(* ===== verification/Pmm.v ===== *)
(** [kernel/memory/Pmm.cpp], [kernel/include/memory/Pmm.h]: the physical memory
    manager after initialisation. A freelist of page runs threaded through the
    free pages themselves serves single-page requests, bitmaped contiguous zones
    serve longer ones. [PmmInit.v] models how the structures are built. *)

From S2P Require Import Prelude Maths Bitmap Random.

Definition PageSize : Z := 0x1000.

(** ** Data *)

(** Zones and segments are singly linked in the source and only ever pushed or
    walked: they are lists in link order here. The bitmap of a zone is its bytes. *)
Record PmContigZone : Type := mkZone {
  zbitmap : list Z;
  zbase : Z;
  zcount : Z
}.

Record PmInfoSegment : Type := mkSegment {
  segbase : Z;
  seglength : Z;
  seginfo : Z    (* address of the first PageInfo *)
}.

(** [mem] holds the 64-bit words of the direct-mapped (HHDM) physical memory by
    virtual address: the [PmFreeEntry] at address [a] has [next] in the word at
    [a] and [runLength] in the word at [a + 8]. A null pointer is 0. *)
Record PMM : Type := mkPMM {
  zones : list PmContigZone;
  segments : list PmInfoSegment;
  freelist_head : Z;
  mem : gmap Z Z;
  rng : XoshiroRng;
  trashAfterUse : bool;
  trashBeforeUse : bool
}.

Definition load (m : gmap Z Z) (a : Z) : Z := default 0 (m !! a).
Definition entry_next (m : gmap Z Z) (e : Z) : Z := load m e.
Definition entry_runLength (m : gmap Z Z) (e : Z) : Z := load m (e + 8).

Definition set_freelist (s : PMM) (h : Z) (m : gmap Z Z) (r : XoshiroRng) : PMM :=
  mkPMM (zones s) (segments s) h m r (trashAfterUse s) (trashBeforeUse s).
Definition set_zones (s : PMM) (z : list PmContigZone) (m : gmap Z Z) (r : XoshiroRng) : PMM :=
  mkPMM z (segments s) (freelist_head s) m r (trashAfterUse s) (trashBeforeUse s).

(** [for (i = 0; i < n; i++) access[i] = rng.Next();] *)
Fixpoint trash_words (n : nat) (access : Z) (m : gmap Z Z) (r : XoshiroRng) : gmap Z Z * XoshiroRng :=
  match n with
  | O => (m, r)
  | S n' =>
      let '(v, r) := Next r in
      trash_words n' (access + 8) (<[access := v]> m) r
  end.

(** Words of a page: [PageSize / sizeof(uint64_t)]. *)
Definition PageWords : nat := 512.

Definition trash_page (access : Z) (m : gmap Z Z) (r : XoshiroRng) : gmap Z Z * XoshiroRng :=
  trash_words PageWords access m r.

(** ** Lookup *)

Section Sizes.
(** [sizeof(PageInfo)]. *)
Variable sizeofPageInfo : Z.

Fixpoint Lookup_scan (segs : list PmInfoSegment) (physAddr : Z) : option Z :=
  match segs with
  | [] => None
  | scan :: rest =>
      if (physAddr <? segbase scan) || (u64 (segbase scan + seglength scan) <=? physAddr)
      then Lookup_scan rest physAddr
      else
        let index := (physAddr - segbase scan) / PageSize in
        Some (u64 (seginfo scan + index * sizeofPageInfo))
  end.

Definition Lookup (s : PMM) (physAddr : Z) : option Z := Lookup_scan (segments s) physAddr.
End Sizes.

(** ** Allocation *)

(** The bit scan of one contiguous zone: [n] is the number of bits left, the
    result is the final [(runningCount, runStartIndex)]. *)
Fixpoint zone_scan (n : nat) (bitmap : list Z) (i count runningCount runStartIndex : Z)
  : res (Z * Z) :=
  match n with
  | O => Ok (runningCount, runStartIndex)
  | S n' =>
      b ← BitmapGet bitmap i;
      if (b : bool) then zone_scan n' bitmap (i + 1) count 0 runStartIndex
      else
        let runStartIndex := if runningCount =? 0 then i else runStartIndex in
        let runningCount := runningCount + 1 in
        if runningCount =? count then Ok (runningCount, runStartIndex)
        else zone_scan n' bitmap (i + 1) count runningCount runStartIndex
  end.

(** [for (i = start; i < start + n; i++) BitmapSet(bitmap, i);] *)
Fixpoint set_bits (n : nat) (bitmap : list Z) (i : Z) : res (list Z) :=
  match n with
  | O => Ok bitmap
  | S n' => '(_, bitmap) ← BitmapSet bitmap i; set_bits n' bitmap (i + 1)
  end.

(** The search over the zones: the chosen page and the updated zone list, or
    [None] when no zone has [count] consecutive clear bits. *)
Fixpoint zones_alloc (zs : list PmContigZone) (count : Z) : res (option (Z * list PmContigZone)) :=
  match zs with
  | [] => Ok None
  | zone :: rest =>
      '(runningCount, runStartIndex) ← zone_scan (Z.to_nat (zcount zone)) (zbitmap zone) 0 count 0 0;
      if negb (runningCount =? count) then
        r ← zones_alloc rest count;
        Ok (match r with
            | Some (p, rest') => Some (p, zone :: rest')
            | None => None
            end)
      else
        bm ← set_bits (Z.to_nat count) (zbitmap zone) runStartIndex;
        Ok (Some (u64 (zbase zone + runStartIndex * PageSize),
                  mkZone bm (zbase zone) (zcount zone) :: rest))
  end.

Section Hhdm.
(** The base of the higher-half direct map. *)
Variable hhdmBase : Z.

(** The single-page path of [PMM::Alloc]. *)
Definition Alloc_one (s : PMM) : res (Z * PMM) :=
  let freeEntry := freelist_head s in
  assert_ (negb (freeEntry =? 0));;
  let m := mem s in
  let '(h, m) :=
    if 1 <? entry_runLength m freeEntry then
      let nextHead := u64 (freeEntry + PageSize) in
      let m1 := <[nextHead + 8 := u64 (entry_runLength m freeEntry - 1)]> m in
      let m2 := <[nextHead := entry_next m1 freeEntry]> m1 in
      (nextHead, m2)
    else (entry_next m freeEntry, m) in
  let '(m, r) := if trashBeforeUse s then trash_page freeEntry m (rng s) else (m, rng s) in
  Ok (u64 (freeEntry - hhdmBase), set_freelist s h m r).

(** [uintptr_t PMM::Alloc(size_t count)]; address 0 means failure. *)
Definition Alloc (s : PMM) (count : Z) : res (Z * PMM) :=
  if count =? 0 then Ok (0, s)
  else if count =? 1 then Alloc_one s
  else
    found ← zones_alloc (zones s) count;
    match found with
    | None => Ok (0, s)
    | Some (page, zs) =>
        let '(m, r) := if trashBeforeUse s then trash_page page (mem s) (rng s) else (mem s, rng s) in
        Ok (page, set_zones s zs m r)
    end.

(** ** Free *)

(** The loop over the [count] pages being returned to a zone. *)
Fixpoint zone_free (n : nat) (trash : bool) (base i : Z) (bitmap : list Z)
    (m : gmap Z Z) (r : XoshiroRng) : res (list Z * gmap Z Z * XoshiroRng) :=
  match n with
  | O => Ok (bitmap, m, r)
  | S n' =>
      '(_, bitmap) ← BitmapClear bitmap i;
      let '(m, r) := if trash then trash_page (u64 (base + hhdmBase)) m r else (m, r) in
      zone_free n' trash base (i + 1) bitmap m r
  end.

(** Whether [base] lies in the zone. *)
Definition in_zone (zone : PmContigZone) (base : Z) : bool :=
  negb ((base <? zbase zone) || (u64 (zbase zone + zcount zone * PageSize) <=? base)).

Fixpoint zones_free (zs : list PmContigZone) (trash : bool) (base count : Z)
    (m : gmap Z Z) (r : XoshiroRng) : res (option (list PmContigZone * gmap Z Z * XoshiroRng)) :=
  match zs with
  | [] => Ok None
  | zone :: rest =>
      if in_zone zone base then
        let beginIndex := (base - zbase zone) / PageSize in
        '(bm, m, r) ← zone_free (Z.to_nat count) trash base beginIndex (zbitmap zone) m r;
        Ok (Some (mkZone bm (zbase zone) (zcount zone) :: rest, m, r))
      else
        x ← zones_free rest trash base count m r;
        Ok (match x with
            | Some (rest', m, r) => Some (zone :: rest', m, r)
            | None => None
            end)
  end.

(** [void PMM::Free(uintptr_t base, size_t count)]. *)
Definition Free (s : PMM) (base count : Z) : res PMM :=
  if (base =? 0) || (count =? 0) then Ok s
  else
    let base :=
      if negb (Z.land base (PageSize - 1) =? 0) then Z.land base (not64 (PageSize - 1)) else base in
    x ← zones_free (zones s) (trashAfterUse s) base count (mem s) (rng s);
    match x with
    | Some (zs, m, r) => Ok (set_zones s zs m r)
    | None =>
        if negb (count =? 1) then Ok s
        else
          let freeEntry := u64 (base + hhdmBase) in
          let m := <[freeEntry + 8 := 1]> (mem s) in
          let m := <[freeEntry := freelist_head s]> m in
          let h := freeEntry in
          let '(m, r) :=
            if trashAfterUse s then trash_page (u64 (base + hhdmBase)) m (rng s) else (m, rng s) in
          Ok (set_freelist s h m r)
    end.
End Hhdm.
------------
What you return must be the lines above that run from the line with "seglength : Z;" to the line with "scan :: rest =>", inclusive, each copied exactly.

  seglength : Z;
  seginfo : Z    (* address of the first PageInfo *)
}.

(** [mem] holds the 64-bit words of the direct-mapped (HHDM) physical memory by
    virtual address: the [PmFreeEntry] at address [a] has [next] in the word at
    [a] and [runLength] in the word at [a + 8]. A null pointer is 0. *)
Record PMM : Type := mkPMM {
  zones : list PmContigZone;
  segments : list PmInfoSegment;
  freelist_head : Z;
  mem : gmap Z Z;
  rng : XoshiroRng;
  trashAfterUse : bool;
  trashBeforeUse : bool
}.

Definition load (m : gmap Z Z) (a : Z) : Z := default 0 (m !! a).
Definition entry_next (m : gmap Z Z) (e : Z) : Z := load m e.
Definition entry_runLength (m : gmap Z Z) (e : Z) : Z := load m (e + 8).

Definition set_freelist (s : PMM) (h : Z) (m : gmap Z Z) (r : XoshiroRng) : PMM :=
  mkPMM (zones s) (segments s) h m r (trashAfterUse s) (trashBeforeUse s).
Definition set_zones (s : PMM) (z : list PmContigZone) (m : gmap Z Z) (r : XoshiroRng) : PMM :=
  mkPMM z (segments s) (freelist_head s) m r (trashAfterUse s) (trashBeforeUse s).

(** [for (i = 0; i < n; i++) access[i] = rng.Next();] *)
Fixpoint trash_words (n : nat) (access : Z) (m : gmap Z Z) (r : XoshiroRng) : gmap Z Z * XoshiroRng :=
  match n with
  | O => (m, r)
  | S n' =>
      let '(v, r) := Next r in
      trash_words n' (access + 8) (<[access := v]> m) r
  end.

(** Words of a page: [PageSize / sizeof(uint64_t)]. *)
Definition PageWords : nat := 512.

Definition trash_page (access : Z) (m : gmap Z Z) (r : XoshiroRng) : gmap Z Z * XoshiroRng :=
  trash_words PageWords access m r.

(** ** Lookup *)

Section Sizes.
(** [sizeof(PageInfo)]. *)
Variable sizeofPageInfo : Z.

Fixpoint Lookup_scan (segs : list PmInfoSegment) (physAddr : Z) : option Z :=
  match segs with
  | [] => None
  | scan :: rest =>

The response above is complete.